● **DATA FOR THE TASK**:
::::

(* ===== verification/ContractBehaviour.v ===== *)
(** * How billing goes on, and how it stops

    The daily job seen from one contract: it catches up with what is due; it never
    renews a contract that bills in advance; and it never bills again one that was
    resumed in a period already billed. *)

From stdpp Require Import base gmap strings list option relations sorting.
From Stdlib Require Import ZArith Lia.
From S2P Require Import Prelude Calendar Money BillingStore.
From S2P Require Import Invoices Contracts BillingSystem ContractTheorems.
Open Scope Z_scope.

(** ** One contract in the daily job *)

(** The row of a contract and which of its periods are billed. *)
Definition same_view (id : nat) (s s' : BillStore) : Prop :=
  bs_contracts s' !! id = bs_contracts s !! id
  /\ forall p, is_Some (bs_periods s' !! (id, p)) <-> is_Some (bs_periods s !! (id, p)).

Lemma view_refl id s : same_view id s s.
Proof. done. Qed.

Lemma view_trans id s s1 s2 : same_view id s s1 -> same_view id s1 s2 -> same_view id s s2.
Proof. intros [E1 P1] [E2 P2]. split; [congruence|]. intros p. by rewrite P2, P1. Qed.

Lemma frame_view id s s' : contract_frame s s' -> same_view id s s'.
Proof.
  intros (Ec & _ & Hp & _). split; [by rewrite Ec|]. intros p. specialize (Hp (id, p)).
  destruct (bs_periods s !! (id, p)), (bs_periods s' !! (id, p)); inversion Hp; split; intros [? ?]; eauto; done.
Qed.

Lemma alter_view id k f s : k <> id -> same_view id s (alter_contract k f s).
Proof. intros Hne. split; [cbn; by rewrite lookup_alter_ne|done]. Qed.

Lemma claim_view id k p b s : k <> id -> same_view id s (with_periods (<[(k, p) := b]>) s).
Proof. intros Hne. split; [done|]. intros q. cbn. rewrite lookup_insert_ne; [done|congruence]. Qed.

Lemma expire_view id k s : k <> id -> same_view id s (expire k s).
Proof. intros Hne. eapply view_trans; [by apply alter_view|]. apply frame_view, emit_frame. Qed.

Lemma advance_view id k c idx s : k <> id -> same_view id s (advance_pointer k c idx s).
Proof. intros Hne. unfold advance_pointer. destruct (isExpired _ _); [by apply expire_view|by apply alter_view]. Qed.

(** A run of another contract. *)
Lemma other_run_view env id k s s' r : k <> id -> generateDueInvoice env k s = Ok (s', r) -> same_view id s s'.
Proof.
  intros Hne. unfold generateDueInvoice. destruct (bs_contracts s !! k) as [c|]; [|done]. intros H%generate_effect.
  unfold run_effect in H. repeat case_match; destruct_and?; subst; try done.
  - by apply expire_view.
  - destruct H as (s2 & Hu & _ & _ & _ & _ & ->). eapply view_trans; [by apply frame_view, uchanges_frame|].
    eapply view_trans; [by apply claim_view|]. eapply view_trans; [by apply advance_view|]. apply frame_view, emit_frame.
  - by apply frame_view, uchanges_frame.
Qed.

Lemma issue_view env id inv actor s s' : issueInvoice env inv actor s = Ok s' -> 0 <= be_now env -> same_view id s s'.
Proof. intros H Hn. apply frame_view, uchanges_frame. by eapply issue_changes. Qed.

Lemma claimNotice_view id k e kind s : same_view id s (claimNotice k e kind s).1.
Proof. unfold claimNotice. case_bool_decide; [done|]. apply frame_view. by apply frame_refl. Qed.

Lemma notice_view id today k c e s : same_view id s (renewal_notice today k c e s).1.
Proof.
  unfold renewal_notice. destruct (isWithinNoticeWindow _ _ _); [|done].
  pose proof (claimNotice_view id k e notice_advance s). by destruct (claimNotice k e notice_advance s).
Qed.

Lemma other_renewal_view today id k c acc : k <> id -> same_view id acc.1.1 (renewal_step today acc (k, c)).1.1.
Proof.
  intros Hne. destruct acc as [[s n] m]. unfold renewal_step. destruct (ct_endDate c) as [e|]; [|done].
  destruct (ct_renewalTermMonths c) as [t|]; [|done]. pose proof (notice_view id today k c e s) as H1.
  destruct (renewal_notice today k c e s) as [s1 k1]. cbn in *. unfold renewal_extend.
  destruct (ct_nextBillingAt c) as [at_|]; [|done]. destruct (str_le at_ today); [|done].
  destruct (extendTermPastDue _ _ _) as [e' []]; [|done]. cbn. eapply view_trans; [done|].
  eapply view_trans; [by apply alter_view|]. eapply view_trans; [apply frame_view, emit_frame|]. apply claimNotice_view.
Qed.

::::

● **EXERCISE GOAL**: Would you please reproduce every line from the one containing "destruct (extendTermPastDue _" through the final line of the listing, and only those lines?

● **PROBLEM SOLUTION**:
  destruct (extendTermPastDue _ _ _) as [e' []]; [|done]. cbn. eapply view_trans; [done|].
  eapply view_trans; [by apply alter_view|]. eapply view_trans; [apply frame_view, emit_frame|]. apply claimNotice_view.
Qed.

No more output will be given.